Their findings, published in Nature, show the modifications made to the second-generation CV2nCoV induced a ten-fold higher antibody response than the original version, CVnCoV. In a recent phase 2b/3 clinical trial, the original version of the mRNA vaccine against COVID-19 — known as CVnCoV and developed by CureVac — reported approximately 48 percent efficacy against symptomatic disease.

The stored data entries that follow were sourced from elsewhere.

(* ================================================================== *)
(** * ingest/batch.py *)
(* ================================================================== *)

(** The state of one call of [ingest_batch]: the session and the
    [Metrics] object the helpers mutate. *)
Record Run : Type := {
  session : Session;
  metrics : Metrics
}.

(** A computation on the session, inside a run. *)
Definition on_session {A} (m : M Session A) : M Run A :=
  fun r =>
    match m (session r) with
    | Returned a s => Returned a {| session := s; metrics := metrics r |}
    | Raised e s => Raised e {| session := s; metrics := metrics r |}
    end.

(** [metrics.<c> += 1]. *)
Definition bump (c : counter) : M Run unit :=
  modify (fun r => {| session := session r; metrics := incr c (metrics r) |}).

Definition _get_or_create_batch (batch_name : str) : M Session Batch.t :=
  rows <- execute (fun t => filter (fun b => str_eqb (Batch.batch_name b) batch_name) (batches t)) ;;
  batch <- scalar_one_or_none rows ;;
  match batch with
  | Some batch => ret batch
  | None => add_batch batch_name
  end.

Definition _get_or_create_seed (raw_seed norm_seed seed_hash : str) : M Run Seed.t :=
  seed <- on_session
            (rows <- execute (fun t => filter (fun s => str_eqb (Seed.normalized_seed s) norm_seed) (seeds t)) ;;
             scalar_one_or_none rows) ;;
  match seed with
  | None =>
      (* the row is completed by the flush that follows the counter *)
      bump c_seeds_new ;;;
      on_session (add_seed raw_seed norm_seed seed_hash)
  | Some seed =>
      bump c_seeds_existing ;;;
      ret seed
  end.

Definition _get_or_create_variation (seed : Seed.t)
  (raw_variation norm_variation variation_hash : str) : M Run Variation.t :=
  var <- on_session
           (rows <- execute (fun t =>
                       filter (fun v => Nat.eqb (Variation.seed_id v) (Seed.id seed)
                                        && str_eqb (Variation.normalized_variation v) norm_variation)
                              (variations t)) ;;
            scalar_one_or_none rows) ;;
  match var with
  | None =>
      bump c_variations_new ;;;
      on_session (add_variation (Seed.id seed) raw_variation norm_variation variation_hash)
  | Some var =>
      bump c_variations_existing ;;;
      ret var
  end.

(** [ext_id] is a [str] or [None] by its annotation, and so [parse]
    builds it.  A truthy value of another type would be compared with a
    text column, a statement PostgreSQL, the database of [db/engine.py],
    rejects. *)
Definition _get_or_create_miner (ext_id : pyval) : M Session (option Miner.t) :=
  if negb (truthy ext_id) then ret None
  else
    match ext_id with
    | PStr ext_id =>
        rows <- execute (fun t => filter (fun m => str_eqb (Miner.miner_external_id m) ext_id) (miners t)) ;;
        miner <- scalar_one_or_none rows ;;
        match miner with
        | None => m <- add_miner ext_id ;; ret (Some m)
        | Some m => ret (Some m)
        end
    | _ => raise ProgrammingError
    end.

Section Batch.
Context `{Platform}.

(** The body of [for rec in adapter(data)]; the result is the
    contribution of the record to [record_count]. *)
Definition ingest_record (batch : Batch.t) (src_file : option SourceFile.t)
  (dry_run : bool) (rec : dict) : M Run nat :=
  let (valid, reason) := validate_record rec in
  if negb valid then
    bump c_invalid_records ;;;
    ret 0
  else
    let raw_seed := str_of (get rec (lit "seed")) in
    let raw_variation := str_of (get rec (lit "variation")) in
    let norm_seed := normalize_seed raw_seed false in
    let norm_variation := normalize_variation raw_variation false in
    seed_hash <- md5_hex norm_seed ;;
    var_hash <- md5_hex norm_variation ;;
    seed <- _get_or_create_seed raw_seed norm_seed seed_hash ;;
    variation <- _get_or_create_variation seed raw_variation norm_variation var_hash ;;
    let miner_ext_id := get rec (lit "miner_ext_id") in
    miner <- (if truthy miner_ext_id
              then on_session (_get_or_create_miner miner_ext_id)
              else ret None) ;;
    (if negb dry_run then
       on_session
         (add_observation (Seed.id seed) (Variation.id variation)
            (option_map Miner.id miner)
            (Some (Batch.id batch))
            (option_map SourceFile.id src_file)
            (get rec (lit "score"))
            (if truthy (get rec (lit "raw"))
             then Some (json_dumps (get rec (lit "raw")))
             else None))
     else ret tt) ;;;
    bump c_observations_inserted ;;;
    ret 1.

(** The record loop, with the local [record_count]. *)
Fixpoint ingest_records (batch : Batch.t) (src_file : option SourceFile.t)
  (dry_run : bool) (recs : list dict) (record_count : nat) : M Run nat :=
  match recs with
  | [] => ret record_count
  | rec :: rest =>
      n <- ingest_record batch src_file dry_run rec ;;
      ingest_records batch src_file dry_run rest (record_count + n)
  end.

(** The resume check: [true] when the file is to be skipped. *)
Definition check_resume (batch : Batch.t) (resume : bool) (checksum : str) : M Run bool :=
  if resume then
    existing_file <- on_session
      (rows <- execute (fun t =>
                 filter (fun f => Nat.eqb (SourceFile.batch_id f) (Batch.id batch)
                                  && str_eqb (SourceFile.file_checksum f) checksum)
                        (source_files t)) ;;
       scalar_one_or_none rows) ;;
    match existing_file with
    | Some _ => bump c_files_skipped ;;; ret true
    | None => ret false
    end
  else ret false.

(** [src_file = models.SourceFile(...); session.add(src_file); session.flush()]
    unless [dry_run]. *)
Definition create_source_file (batch : Batch.t) (dry_run : bool) (path : Path)
  (checksum : str) : M Run (option SourceFile.t) :=
  if negb dry_run then
    src_file <- on_session (add_source_file (Batch.id batch) (path_str path) checksum) ;;
    ret (Some src_file)
  else ret None.

(** From the record loop to the end of the body of [for path in files]. *)
Definition process_records (parser : adapter) (batch : Batch.t) (dry_run : bool)
  (src_file : option SourceFile.t) (data : pyval) : M Run unit :=
  record_count <- ingest_records batch src_file dry_run (parser data) 0 ;;
  (match src_file with
   | Some f =>
       if negb dry_run then on_session (set_record_count (SourceFile.id f) record_count)
       else ret tt
   | None => ret tt
   end) ;;;
  bump c_files_processed ;;;
  if negb dry_run then on_session commit else ret tt.

(** The body of [for path in files]. *)
Definition ingest_file (parser : adapter) (batch : Batch.t) (dry_run resume : bool)
  (path : Path) : M Run unit :=
  if negb (is_file path) then ret tt
  else
    let checksum := compute_checksum path in
    skip <- check_resume batch resume checksum ;;
    if skip : bool then ret tt
    else
      match load_json path with
      | None => bump c_invalid_records
      | Some data =>
          src_file <- create_source_file batch dry_run path checksum ;;
          process_records parser batch dry_run src_file data
      end.

(** The body of [ingest_batch] from [get_adapter] to [return metrics]. *)
Definition ingest_batch_body (batch_name : str) (files : list Path)
  (adapter_name : str) (dry_run resume : bool) (workers : nat) : M Run Metrics :=
  parser <- get_adapter adapter_name ;;
  batch <- on_session (_get_or_create_batch batch_name) ;;
  for_each files (ingest_file parser batch dry_run resume) ;;;
  gets metrics.

(** [ingest_batch]: a fresh [Metrics], a session opened on the database
    and closed on every way out.  The result is what the call returns or
    raises, and the database it leaves. *)
Definition ingest_batch (db : Database) (batch_name : str) (files : list Path)
  (adapter_name : str) (dry_run resume : bool) (workers : nat)
  : (exn + Metrics) * Database :=
  match ingest_batch_body batch_name files adapter_name dry_run resume workers
          {| session := open_session db; metrics := Metrics_init |} with
  | Returned m r => (inr m, close_session (session r))
  | Raised e r => (inl e, close_session (session r))
  end.

End Batch.

(* ================================================================== *)
(** * api/routers/seeds.py: [seed_diff] *)
(* ================================================================== *)

Record SeedDiffRequest : Type := {
  seed : str;
  request_variations : list str     (* [variations], min_items=1 *)
}.

Record SeedDiffResponse : Type := {
  existing : list str;
  new : list str
}.

(** [{var: normalize_variation(var) for var in payload.variations}]. *)
Definition norm_map_of (candidates : list str) : list (str * str) :=
  fold_left (fun d var => dict_set d var (normalize_variation var false)) candidates [].

Definition seed_diff (payload : SeedDiffRequest) : M Session SeedDiffResponse :=
  let seed_norm := normalize_seed (seed payload) false in
  rows <- execute (fun t =>
            map Seed.id
              (filter (fun s => str_eqb (Seed.normalized_seed s) seed_norm) (seeds t))) ;;
  seed_row <- scalar_one_or_none rows ;;
  match seed_row with
  | None => ret {| existing := []; new := request_variations payload |}
  | Some seed_id =>
      let norm_map := norm_map_of (request_variations payload) in
      rows <- execute (fun t =>
                map Variation.normalized_variation
                  (filter (fun v =>
                             Nat.eqb (Variation.seed_id v) seed_id
                             && existsb (str_eqb (Variation.normalized_variation v))
                                        (values norm_map))
                          (variations t))) ;;
      let existing_norms := rows in
      let (existing, new) :=
        fold_left
          (fun (acc : list str * list str) (item : str * str) =>
             let (raw_var, norm_var) := item in
             if existsb (str_eqb norm_var) existing_norms
             then (fst acc ++ [raw_var], snd acc)
             else (fst acc, snd acc ++ [raw_var]))
          norm_map ([], []) in
      ret {| existing := existing; new := new |}
  end.
(** * Lyric-video authoring tool: embedding and verified properties

    The development follows the TypeScript sources:
    - [utils.ts]: [parseSrtTime], [parseSrt] (module [Srt]);
    - [services/geminiService]: [generateImagesForLyrics] (module [Gemini]);
    - [components/VideoPlayer]: the preview/export component (module
      [VideoPlayer]);
    - [App]: the form screen and its handlers (module [App]).

    JavaScript strings are sequences of UTF-16 code units; a Number is
    the rational it denotes ([Q]); array indices that may be [-1] are
    integers ([Z]).  The arithmetic of the time stamps ([parseSrtTime],
    [formatSrtTime]) is rounded to binary64 as JavaScript rounds it
    ([Js.fl]); comparisons, [Math.floor], [%] and [toFixed] are exact on
    the numbers they receive.  The other arithmetic of the player (the
    background schedule, the progress of an export, the positions on the
    canvas) is that of the rationals. *)

From Stdlib Require Import Ascii QArith Qround Qabs Qpower Lqa.
From stdpp Require Import base numbers list strings.

Local Open Scope Z_scope.

(** ** Part I. The embedding *)

(** *** JavaScript values used by the program *)

Module Js.

(** A string is a list of UTF-16 code units. *)
Definition char := N.
Definition str := list N.

(** An ASCII literal of the source, as code units. *)
Definition lit (s : string) : str :=
  (λ a, N_of_ascii a) <$> String.list_ascii_of_string s.

(** **** Numbers *)

(** [2^e], for an integer [e] of either sign. *)
Definition pow2 (e : Z) : Q := (2 ^ e)%Q.

(** The binary exponent of a positive number: the [e] with
    [2^e <= x < 2^(e+1)]. *)
Definition exponent (x : Q) : Z :=
  let e := Z.log2 (Qnum x) - Z.log2 (Zpos (Qden x)) in
  if Qle_bool (pow2 e) x then e else e - 1.

(** The integer nearest to [q], the even one of two equally near. *)
Definition roundEven (q : Q) : Z :=
  let f := Qfloor q in
  match (q - inject_Z f ?= 1 # 2)%Q with
  | Lt => f
  | Gt => f + 1
  | Eq => if Z.even f then f else f + 1
  end.

(** The binary64 number nearest to a positive [x]: a multiple of
    [2^(e-52)], where [e] is the exponent of [x], and not below [-1022]
    (the subnormal numbers). *)
Definition flPos (x : Q) : Q :=
  let ulp := pow2 (Z.max (exponent x) (-1022) - 52) in
  (inject_Z (roundEven (x / ulp)) * ulp)%Q.

(** The result of an arithmetic operation on Numbers: the exact result
    [x] rounded to the nearest binary64 number, ties to even.  (Results
    of [2^1024] and more are [Infinity] in JavaScript; the program's
    numbers stay far below.) *)
Definition fl (x : Q) : Q :=
  match (x ?= 0)%Q with
  | Eq => 0%Q
  | Gt => flPos x
  | Lt => (- flPos (- x))%Q
  end.

(** The Number of an integer, and the arithmetic operators on Numbers:
    the exact result, rounded (the divisors of the program are constants
    that are not zero). *)
Definition number (z : Z) : Q := fl (inject_Z z).
Definition add (x y : Q) : Q := fl (x + y).
Definition mul (x y : Q) : Q := fl (x * y).
Definition div (x y : Q) : Q := fl (x / y).

(** Numeric comparisons [x >= y] and [x < y]. *)
Definition ge (x y : Q) : bool := Qle_bool y x.
Definition lt (x y : Q) : bool := negb (Qle_bool y x).

(** [Array.prototype.findIndex]: index of the first element satisfying
    the predicate, [-1] when there is none. *)
Fixpoint findIndex_from {A} (p : A → bool) (l : list A) (i : Z) : Z :=
  match l with
  | [] => -1
  | x :: l' => if p x then i else findIndex_from p l' (i + 1)
  end.
Definition findIndex {A} (p : A → bool) (l : list A) : Z :=
  findIndex_from p l 0.

(** [a[i]] for an integer index: [undefined] ([None]) out of range. *)
Definition at_ {A} (l : list A) (i : Z) : option A :=
  if decide (0 ≤ i) then l !! Z.to_nat i else None.

(** Code units of the characters the program names. *)
Definition LF : N := 10.
Definition CR : N := 13.
Definition colon : N := 58.
Definition comma : N := 44.
Definition zero : N := 48.
Definition minus : N := 45.
Definition plus : N := 43.
Definition dot : N := 46.

(** The code units matched by [\s] and stripped by [trim]: the WhiteSpace
    and LineTerminator productions (TAB, LF, VT, FF, CR, SP, NBSP, the
    Unicode space separators, LS, PS, BOM). *)
Definition isWhiteSpace (c : N) : bool :=
  bool_decide (c ∈ [9; 10; 11; 12; 13; 32; 160; 5760; 8232; 8233; 8239;
                    8287; 12288; 65279]%N)
  || ((8192 <=? c) && (c <=? 8202))%N.

(** [\d]. *)
Definition isDigit (c : N) : bool := ((48 <=? c) && (c <=? 57))%N.

Fixpoint takeWhile (p : N → bool) (s : str) : str :=
  match s with
  | c :: s' => if p c then c :: takeWhile p s' else []
  | [] => []
  end.

Fixpoint dropWhile (p : N → bool) (s : str) : str :=
  match s with
  | c :: s' => if p c then dropWhile p s' else s
  | [] => []
  end.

The researchers’ data revealed that, while CVnCoV provided only modest reduction in viral loads in immunized animals later challenged with SARS-CoV-2, CV2CoV induced ten-fold higher antibody responses and dramatically lowered viral loads. They also report that CV2CoV induced antigen-specific memory B cell responses and T cell responses. Moreover, CV2CoV raised similar antibody titers in macaques compared with the BNT162b2 vaccine developed by Pfizer.
“The improved characteristics of CV2CoV compared with CVnCoV may translate into increased efficacy in humans, and clinical trials of the second-generation vaccine are planned,” said Barouch, who is also a member of the Ragon Institute of MGH, MIT and Harvard.